The Mining Software Repositories (MSR) field analyzes the rich data available in software repositories to uncover interesting and actionable information about software systems and projects. Some commonly explored areas include software evolution, models of software development processes, characterization of developers and their activities, prediction of future software qualities, use of machine learning techniques on software project data, software bug prediction, analysis of software change patterns, and analysis of code clones. This special issue provides five recent MSR regular research papers, and, for the first time in the Journal of Empirical Software Engineering, three data showcase papers. Each of these data showcase papers describe at length a valuable Software Engineering dataset, in the hope that it allows prospective users of these datasets a smooth start with them. In the following, we first introduce the five regular research papers and then the three data showcase papers.

The paper “A Large-Scale Study of Architectural Evolution in Open-Source Software Systems” by Behnamghader, Le, Garcia, Link, Shahbazian, and Medvidovic introduces ARCADE, an architecture recovery framework for conducting large-scale replicable empirical studies of architectural changes across different versions of a software system. Using ARCADE on 23 open-source systems, the authors report several findings that corroborate a number of widely held views about the times, frequency, scope, and nature of architectural changes.

The paper “Analysis of License Inconsistencies in Large Collections of Open Source Projects” by Wu, Manabe, Kanda, and German categorizes different types of license inconsistencies and presents a method to detect them. Using the method, the authors detect license inconsistencies in Debian 7.5 and a collection of more than 10k Java open source projects. Some of them are manually analyzed and classified into four categories. The results clearly show that license inconsistencies exist and that two categories of license inconsistencies indicate license problems that require the developers’ attention.

In the paper “Predicting the Delay of Issues with Due Dates in Software Projects”, the authors Choetkiertikul, Dam, Tran, and Ghose present an approach to support project managers in predicting whether an issue is at risk of being delayed and the extent of the delay. 19 risk factors extracted from the issues of eight open source projects are used to train the prediction models. The evaluation of the models shows that the likelihood of delay can be predicted with 9% precision and 61% recall. The extent of the delay can be predicted with a macro-averaged mean cost-error of 0.66 and macro-averaged mean absolute error of 0.72.

The paper “Exception Handling Bug Hazards in Android: Results from a Mining Study and an Exploratory Survey” by Coelho, Almeida, Gousios, van Deursen, and Treude first presents a detailed empirical study of common bug hazards in over 6,000 Java exception stack traces extracted from over 600 open source Android projects.
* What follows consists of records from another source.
(** * A tournament-tree binary min heap with cross references

    Shallow embedding of [truthy_measure/heap.pyx]: the classes
    [BinaryHeap] and [FastUpdateBinaryHeap], and the properties of the
    natural-language specification that concern them.

    Modelling conventions.
    - C [int] values ([count], [levels], indices, references) are
      mathematical integers ([Z]); [//] and [%] on them are Python's floor
      division and modulus, which [Z.div] and [Z.modulo] are for the
      positive divisors used here; [1 << n] is [Z.shiftl 1 n].
    - The C buffers [_values], [_references] and [_crossref] are lists.
      A read or write through a pointer is not bounds checked by Cython:
      an access outside the buffer is undefined behaviour, which the
      model makes explicit as [None] (for [cdef] functions) or
      [Undefined] (for Python-level methods).
    - Stored values are C doubles: the model has the doubles of integer
      value and the two infinities, ordered as the C comparisons order
      them, with [inf] the greatest. The conversion of a double to C
      [float] rounds to single precision (see [to_float]). The overflow
      of C [int] is not modelled. *)

From Stdlib Require Import ZArith Lia String Sorted.
From stdpp Require Import base option list.

Local Open Scope Z_scope.

(** ** Values and references *)

(** Modelled from the spec: the declaration file [heap.pxd], which
    defines the types [VALUE_T] and [REFERENCE_T], is not among the sources.
    The specification describes the stored values as ordered numeric keys
    with the sentinel +infinity for empty slots, and the references as
    integer ids. [VALUE_T] is taken to be the C [double]: [push] takes the
    value as a [double] and stores it as it is, and the sentinel is
    initialised with the [double] constant [Py_HUGE_VAL]. [Num z] is the
    double of integer value [z]; [Py_HUGE_VAL] is +infinity and
    [Neg_HUGE_VAL] is -infinity ([-Py_HUGE_VAL]). *)
Inductive VALUE_T : Type :=
  | Num (z : Z)
  | Py_HUGE_VAL
  | Neg_HUGE_VAL.

Abbreviation REFERENCE_T := Z.

(** [cdef VALUE_T inf = Py_HUGE_VAL] *)
Definition inf : VALUE_T := Py_HUGE_VAL.

(** The C comparison [a < b]. *)
Definition value_lt (a b : VALUE_T) : bool :=
  match a, b with
  | Num x, Num y => x <? y
  | Num _, Py_HUGE_VAL => true
  | Num _, Neg_HUGE_VAL => false
  | Py_HUGE_VAL, _ => false
  | Neg_HUGE_VAL, Neg_HUGE_VAL => false
  | Neg_HUGE_VAL, _ => true
  end.

(** The C comparison [a != b]. *)
Definition value_ne (a b : VALUE_T) : bool :=
  match a, b with
  | Num x, Num y => negb (x =? y)
  | Py_HUGE_VAL, Py_HUGE_VAL => false
  | Neg_HUGE_VAL, Neg_HUGE_VAL => false
  | _, _ => true
  end.

(** The order on values, as a proposition: [a <= b]. *)
Definition value_le (a b : VALUE_T) : Prop := value_lt b a = false.

(** The smaller of two values, the way every comparison of the source
    selects it: the first one only when it is strictly smaller. *)
Definition value_min (a b : VALUE_T) : VALUE_T :=
  if value_lt a b then a else b.

(** ** Single precision *)

(** The distance between neighbouring single precision numbers at the
    magnitude [n >= 0]: a significand of 24 bits, so 1 below [2^24] and
    [2^(e - 23)] from [2^e] up to [2^(e + 1)]. *)
Definition float_ulp (n : Z) : Z := 2 ^ Z.max 0 (Z.log2 n - 23).

(** The multiple of [q] nearest to [n], the even multiple when [n] lies
    half way between two (the rounding mode of IEEE 754 conversions). *)
Definition round_nearest_even (q n : Z) : Z :=
  let d := n / q in
  let r := n mod q in
  if 2 * r <? q then d * q
  else if q <? 2 * r then (d + 1) * q
  else if Z.even d then d * q else (d + 1) * q.

(** The magnitude [n >= 0] rounded to 24 significant bits. *)
Definition float_round (n : Z) : Z := round_nearest_even (float_ulp n) n.

(** The largest finite single precision number, [(2^24 - 1) * 2^104]. *)
Definition FLT_MAX : Z := (2 ^ 24 - 1) * 2 ^ 104.

(** The conversion of a stored double to C [float], which [pop_fast]
    ([cdef float value = values[i]]) and [value_of_fast] (declared
    [cdef float]) apply to the value they return: the value is rounded to
    the nearest number with a significand of 24 bits, and a magnitude
    that rounds above [FLT_MAX] becomes an infinity. The result is given
    as the double that Python receives. *)
Definition to_float (v : VALUE_T) : VALUE_T :=
  match v with
  | Num z =>
      let m := float_round (Z.abs z) in
      if FLT_MAX <? m
      then (if 0 <? z then Py_HUGE_VAL else Neg_HUGE_VAL)
      else Num (Z.sgn z * m)
  | _ => v
  end.

(** [cdef inline int int_min(int a, int b)] *)
Definition int_min (a b : Z) : Z := if a <=? b then a else b.

(** [cdef inline int int_max(int a, int b)] *)
Definition int_max (a b : Z) : Z := if a >=? b then a else b.

(** [1 << n] on C ints. The count is negative in one place only:
    [_remove] evaluates [1 << (levels - 2)] at [levels = 1], where C
    leaves the result open. [Z.shiftl] gives 0 there, and nothing depends
    on the choice: when [min_levels] is 1 the other operand of [&] is
    false, and when it is 0 the test [count - 1 < 1 << -1] fails for 0 as
    it does for the minimal [int] that a shift by 31 yields. *)
Definition shl1 (n : Z) : Z := Z.shiftl 1 n.

(** ** Buffers *)

(** [a[i]] as an rvalue. *)
Definition rd {A : Type} (a : list A) (i : Z) : option A :=
  if decide (0 <= i) then a !! Z.to_nat i else None.

(** [a[i] = x]. *)
Definition wr {A : Type} (a : list A) (i : Z) (x : A) : option (list A) :=
  if decide (0 <= i < Z.of_nat (length a))
  then Some (<[Z.to_nat i := x]> a)
  else None.

(** [malloc(n * sizeof(A))]: a block of [n] cells holding whatever the
    memory held before, given by [old]. *)
Definition malloc {A : Type} (old : nat -> A) (n : Z) : list A :=
  map old (seq 0 (Z.to_nat n)).

(** ** Loops *)

(** Number of iterations of [for _ in range(start, stop, step)]. *)
Definition range_len (start stop step : Z) : nat :=
  if 0 <? step then Z.to_nat ((stop - start + step - 1) / step)
  else if step <? 0 then Z.to_nat ((start - stop - step - 1) / (- step))
  else 0%nat.

Fixpoint for_from {St : Type} (n : nat) (i step : Z)
    (body : Z -> St -> option St) (s : St) : option St :=
  match n with
  | O => Some s
  | S n' => s' ← body i s; for_from n' (i + step) step body s'
  end.

(** [for i in range(start, stop, step): body] *)
Definition for_range {St : Type} (start stop step : Z)
    (body : Z -> St -> option St) (s : St) : option St :=
  for_from (range_len start stop step) start step body s.

(** ** Results of the Python-level methods *)

Inductive exn : Type :=
  | IndexError (msg : string)
  | ValueError (msg : string).

(** A method returns a value, raises an exception, or runs into undefined
    behaviour; the first two come with the state of the object. *)
Inductive outcome (A S : Type) : Type :=
  | Return (a : A) (s : S)
  | Raise (e : exn) (s : S)
  | Undefined.
Arguments Return {A S} a s.
Arguments Raise {A S} e s.
Arguments Undefined {A S}.

(** A [cdef] call inside a method. *)
Definition call {A S : Type} (r : option (A * S)) : outcome A S :=
  match r with
  | Some (a, s) => Return a s
  | None => Undefined
  end.

(** ** BinaryHeap *)

Module BinaryHeap.

(** The attributes of [cdef class BinaryHeap]. *)
Record t : Type := Build {
  count : Z;
  levels : Z;
  min_levels : Z;
  _values : list VALUE_T;
  _references : list REFERENCE_T;
  _popped_ref : REFERENCE_T;
}.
The bug hazards found are further assessed in a survey with 71 developers involved in at least one of the projects analyzed. The findings call for tool support to help developers understand their own and third party exception handling and wrapping logic.
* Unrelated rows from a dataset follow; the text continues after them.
(** * countrywizard: relevance comparator, lookup store, location normalizer

    A shallow embedding of [countrywizard/base.py] and [countrywizard/api.py].

    Modelling conventions.
    - A Python [str] is the list of its code points.  What the [str]
      methods of the program read from the Unicode database of the
      interpreter (character predicates, case mappings) is a parameter, the
      class [Unicode]; the statements hold for every database, two of them
      for every database that is [case_stable].  The examples are ASCII
      text and run on the ASCII part of the database.
    - A record is the Python 3-tuple [(country, feature_class, population)],
      each field possibly [None].  Populations are the finite numbers the
      data sets carry ([Geonames.alter_data] replaces missing ones by [0.0]);
      only their order and their truth value are ever used, so they are
      modelled as integers.
    - The shelve file is a finite map from keys to records.
    - A Python exception is a value of [exn]; code that may raise returns
      [res].  Code that writes to the shelve before raising returns the
      store together with its outcome.
    - The order in which a Python set is iterated is a parameter, the class
      [SetOrder].
    - The workers of [build] share the shelve and interleave; what each
      worker ends with is a datum of the run, and the store a build leaves
      is not modelled. *)

From Stdlib Require Import ZArith NArith List Lia Bool Permutation.
From Stdlib.Strings Require Import Byte.
From stdpp Require Import base option list gmap.

Local Open Scope Z_scope.

(** ** Strings *)

(** A code point, and a [str]. *)
Abbreviation char := N.
Abbreviation str := (list N).

(** String literals: ["ab"] is the list of the code points of its
    (ASCII) characters. *)
Inductive str_literal : Set :=
| literal_nil
| literal_cons (c : N) (s : str_literal).

Fixpoint str_of_bytes (bytes : list byte) : str_literal :=
  match bytes with
  | [] => literal_nil
  | b :: bytes => literal_cons (Byte.to_N b) (str_of_bytes bytes)
  end.

Fixpoint bytes_of_str (s : str_literal) : option (list byte) :=
  match s with
  | literal_nil => Some []
  | literal_cons c s =>
      match Byte.of_N c, bytes_of_str s with
      | Some b, Some bytes => Some (b :: bytes)
      | _, _ => None
      end
  end.

Declare Scope str_scope.
Delimit Scope str_scope with str.
#[warnings="-via-type-mismatch,-via-type-remapping"]
String Notation list str_of_bytes bytes_of_str
  (via str_literal mapping [[nil] => literal_nil, [cons] => literal_cons])
  : str_scope.
Local Open Scope str_scope.

(** ** Exceptions and fallible results *)

Inductive exn : Type :=
| KeyError (key : option str)
| ValueError (msg : str)
| TypeError
| AttributeError
| CancelledError.

Inductive res (A : Type) : Type :=
| Ok (a : A)
| Raise (e : exn).
Arguments Ok {A} a.
Arguments Raise {A} e.

(** Sequencing: the first exception raised ends the computation.  With
    these instances [x ← m; k] is the bind of [res]. *)
#[global] Instance res_ret : MRet res := fun A a => Ok a.
#[global] Instance res_bind : MBind res := fun A B k m =>
  match m with
  | Ok a => k a
  | Raise e => Raise e
  end.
In the paper “Do Bugs Foreshadow Vulnerabilities?: An In-depth Study of the Chromium Project”, the authors Munaiah, Camilo, Wigham, Meneely, and Nagappan examine the relationship between bugs and vulnerabilities. The authors mined 374,686 bugs and 703 post-release vulnerabilities over five Chromium releases that span six years of development. The results indicate that bugs and vulnerabilities are empirically dissimilar groups, motivating the need for security engineering research to target vulnerabilities specifically.

The data showcase paper “Fine-GRAPE: Fine-Grained APi Usage Extractor—an Approach and Dataset to Investigate API Usage” by Sawant and Bacchelli presents an approach to extract type-checked API method invocation information from Java programs. Using the method, the authors mine a total of 20,263 projects including 1,482,726 method invocations and 85,098 annotation usages related to 5 popular and established APIs (Spring, Hibernate, Guava, Guice, and Easymock). The dataset is available online as a PostgreSQL data dump on FigShare.

In the data showcase paper “A Repository of Unix History and Evolution”, the author Spinellis aims at preserving the UNIX development history and offering it to the software engineering community. He creates a repository as a Git version control system providing the data of 24 snapshots of the UNIX system developed at Bell Labs, the University of California at Berkeley, and the 386BSD team, two legacy repositories, and the modern repository of the open source FreeBSD system. The repository documents the detailed history and evolution of a foundational software system over a period of 44 years.

Finally, the data showcase paper “The Debsources Dataset: two Decades of Free and Open Source Software” by Caneill, Germań, and Zacchiroli presents source code and related metadata over a period of two decades of Debian distributions. The dataset includes 3 billion lines of source code, corresponding to 10 Debian stable releases, as well as metadata related to them such as size metrics (lines of code, disk usage) and license information (GPL, BSC, etc). The dataset is available online as a set of tarballs and a PostgreSQL data dump, hosted on Zenodo.